THE ISSUE OF SAFE IMMUNOMODULATION
There are different drugs to modulate overactive immune response consisting of a wide range of drug categories, including glucocorticoids, cytotoxics, calcineurin inhibitors, and disease-modifying anti-rheumatic drugs.
Among them, GCs have unique action on immune system; with the advantage of blocking the inflammatory cascade from the origin (i.e., phospholipase A2 and most importantly on a nongenomic basis by transmembrane electrolyte changes using IV pulsed route of administration). Other benefits deal with global availability, very low cost, the prompt onset of action using the pulsed method, and finally–that is pivotal in this very setting, infection being a matter–its excellent titrability compared to the long-lasting biologic agents and monoclonal antibodies with rather long duration of immune blockage.

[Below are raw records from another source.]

(** * DocXScan / DocXReplace: token matching and replacement engine

    A shallow embedding of the token scanner ([DocXScan_v3.0.py],
    [docx_scan_final_1.0.py]) and of the replacement engine and batch driver
    ([DocXReplace_v3.0.py]), with the properties of the specification stated
    and settled against it.

    Text is modelled by [string]: a character is a code point below 256
    (the Latin-1 range of Python's [str]); the character classes below are
    the ones Python uses for those code points. *)

From Stdlib Require Import String Ascii List Arith Lia Bool PeanoNat.
From Stdlib Require Import Permutation.
From stdpp Require Import base strings gmap.
Import ListNotations.

Local Open Scope string_scope.
Local Open Scope list_scope.
Local Open Scope nat_scope.

(* ===================================================================== *)
(** ** Python [str] operations used by the sources                        *)
(* ===================================================================== *)

Module PyStr.

(** The newline character, ['\n']. *)
Definition nl : ascii := "010"%char.

(** [s.startswith(p)]. *)
Fixpoint startswith (p s : string) : bool :=
  match p, s with
  | EmptyString, _ => true
  | String a p', String b s' => Ascii.eqb a b && startswith p' s'
  | String _ _, EmptyString => false
  end.

(** [sub in s]: [sub] occurs in [s] as a contiguous substring. *)
Fixpoint contains (sub s : string) : bool :=
  startswith sub s ||
  match s with
  | EmptyString => false
  | String _ s' => contains sub s'
  end.

(** [s[n:]]. *)
Fixpoint drop (n : nat) (s : string) : string :=
  match n, s with
  | O, _ => s
  | S _, EmptyString => EmptyString
  | S n', String _ s' => drop n' s'
  end.

(** [s[:n]]. *)
Fixpoint take (n : nat) (s : string) : string :=
  match n, s with
  | O, _ => EmptyString
  | S _, EmptyString => EmptyString
  | S n', String c s' => String c (take n' s')
  end.

(** [s[i:j]]. *)
Definition slice (i j : nat) (s : string) : string := take (j - i) (drop i s).

(** [s.replace("", new)]: [new] is inserted before every character and
    at the end. *)
Fixpoint interleave (new s : string) : string :=
  match s with
  | EmptyString => new
  | String c s' => new +:+ String c (interleave new s')
  end.

(** The scan of [s.replace(old, new)] for a non-empty [old]: leftmost
    occurrences, not overlapping. [skip] counts the characters of the
    occurrence just replaced that are still to be passed over. *)
Fixpoint replace_from (old new : string) (skip : nat) (s : string) : string :=
  match s with
  | EmptyString => EmptyString
  | String c s' =>
      match skip with
      | S k => replace_from old new k s'
      | O =>
          if startswith old s
          then new +:+ replace_from old new (String.length old - 1) s'
          else String c (replace_from old new 0 s')
      end
  end.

The major concern among physicians to use GCs is unwanted side effects like immunosuppression (which may theoretically lead to increased viral shedding), brittle diabetes, hypertension crisis, avascular necrosis, osteoporosis; that are generally seen when GCs with high-dosage, short-intervals, long-term, and long half-life ones (e.g., dexamethasone) are used. Hence, administering GCs with long intervals (IV pulsed and/or oral alternate doses), short-term use (two to three weeks), and recruiting short half-life GCs (e.g., prednisone), and proper timing according to our study and years of experience.[14,15]
Similar causal relationship between a viral trigger and the consequent immune damage is seen in clinical scenarios like polyarteritis nodosa associated with hepatitis B or C, and cryoglobulinemic vasculitis secondary to hepatitis C. The standard of care is to prescribe immnuosuppression before antiviral therapy.[16]

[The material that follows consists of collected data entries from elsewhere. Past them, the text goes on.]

(** * Deployment orchestrator: a shallow embedding and its properties

    The repository holds a container orchestrator written twice, over two
    state stores: [unnamed/part_003] keeps its entities in Redis (string
    keys, counters and sets), [src/server/server.js] keeps them in MongoDB
    collections.  The worker agent is [unnamed/part_002].  Both orchestrators
    are embedded here, each in its own module, over shared record types.

    A handler runs to completion at one instant [now]; the messages it emits
    are appended to a log.  The scaling round and the inactivity sweep are
    the timers embedded; the heartbeat timeout of the MongoDB variant is left
    out.  The schema validation of the MongoDB models is not embedded: every
    status the orchestrator writes by itself is one its schemas admit, and a
    status received from an agent is stored as it came.  The first document
    of [src/server/server.js], a dispatcher over plain WebSockets, is
    embedded in a module of its own. *)

From Stdlib Require Import Ascii String QArith SpecFloat.
From stdpp Require Import base option list gmap strings sorting pretty.

Local Open Scope string_scope.
Local Open Scope list_scope.
Local Open Scope nat_scope.

(** ** Repository references (validateGithubRepo, deployProject)

    JavaScript strings are sequences of code units; the three [replace]
    calls of the normalizer are embedded over [list ascii], and lifted to
    [string] through the standard conversions. *)

Module Repo.

Definition chars (s : string) : list ascii := list_ascii_of_string s.

(** The literal matched by [/^(https:\/\/github\.com\/)+/]. *)
Definition githubPrefix : list ascii := Eval cbv in chars "https://github.com/".

(** The literal matched by [/\.git$/]. *)
Definition gitSuffix : list ascii := Eval cbv in chars ".git".

(** [s.replace(/^(https:\/\/github\.com\/)+/, '')]: the group is greedy, so
    every leading repetition of the prefix is removed.  Each round drops
    [length githubPrefix] characters, so [length s] rounds always suffice. *)
Fixpoint stripPrefixes (fuel : nat) (s : list ascii) : list ascii :=
  match fuel with
  | O => s
  | S fuel' =>
      if decide (githubPrefix `prefix_of` s)
      then stripPrefixes fuel' (drop (length githubPrefix) s)
      else s
  end.

Definition stripLeadingPrefixes (s : list ascii) : list ascii :=
  stripPrefixes (length s) s.

(** [s.replace(/\.git$/, '')]: without the [m] flag [$] is the end of the
    input, so exactly one trailing [.git] is removed. *)
Definition stripGitSuffix (s : list ascii) : list ascii :=
  if decide (gitSuffix `suffix_of` s)
  then take (length s - length gitSuffix) s
  else s.

(** [s.replace(/^https:\/\/github\.com\//, '')]: one leading prefix. *)
Definition stripOnePrefix (s : list ascii) : list ascii :=
  if decide (githubPrefix `prefix_of` s)
  then drop (length githubPrefix) s
  else s.

(** [normalizedUrl] of [validateGithubRepo] and of [deployProject]. *)
Definition normalizeChars (s : list ascii) : list ascii :=
  stripOnePrefix (stripGitSuffix (stripLeadingPrefixes s)).

Definition normalizedUrl (repoUrl : string) : string :=
  string_of_list_ascii (normalizeChars (chars repoUrl)).

(** The clone URL formed by [deployProject] for [git clone]:
    [`https://github.com/${normalizedUrl}.git`]. *)
Definition canonicalChars (s : list ascii) : list ascii :=
  githubPrefix ++ normalizeChars s ++ gitSuffix.

Definition canonicalize (repoUrl : string) : string :=
  string_of_list_ascii (canonicalChars (chars repoUrl)).

(** The endpoint queried by [validateGithubRepo]. *)
Definition apiUrl (repoUrl : string) : string :=
  "https://api.github.com/repos/" ++ normalizedUrl repoUrl.

End Repo.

Authors’ experience on more than twenty-five Iranian COVID19 cases of moderate severity refractory to the conventional local/international protocols (tetracycline, oseltamivir/ Kaletra, and hydroxychloroquine) after 7–10 days; resulted in dramatic and long-lasted response from oral alternate prednisolone (25 mg) without any unwanted events up until 4 weeks after initiation of prednisolone.
CONCLUSION
Considering the two-phase pathophysiology of the COIVD19, immunomodulation with GCs has a crucial role in halting the pathologic process and should not be underemphasized. Proper case selection is the key.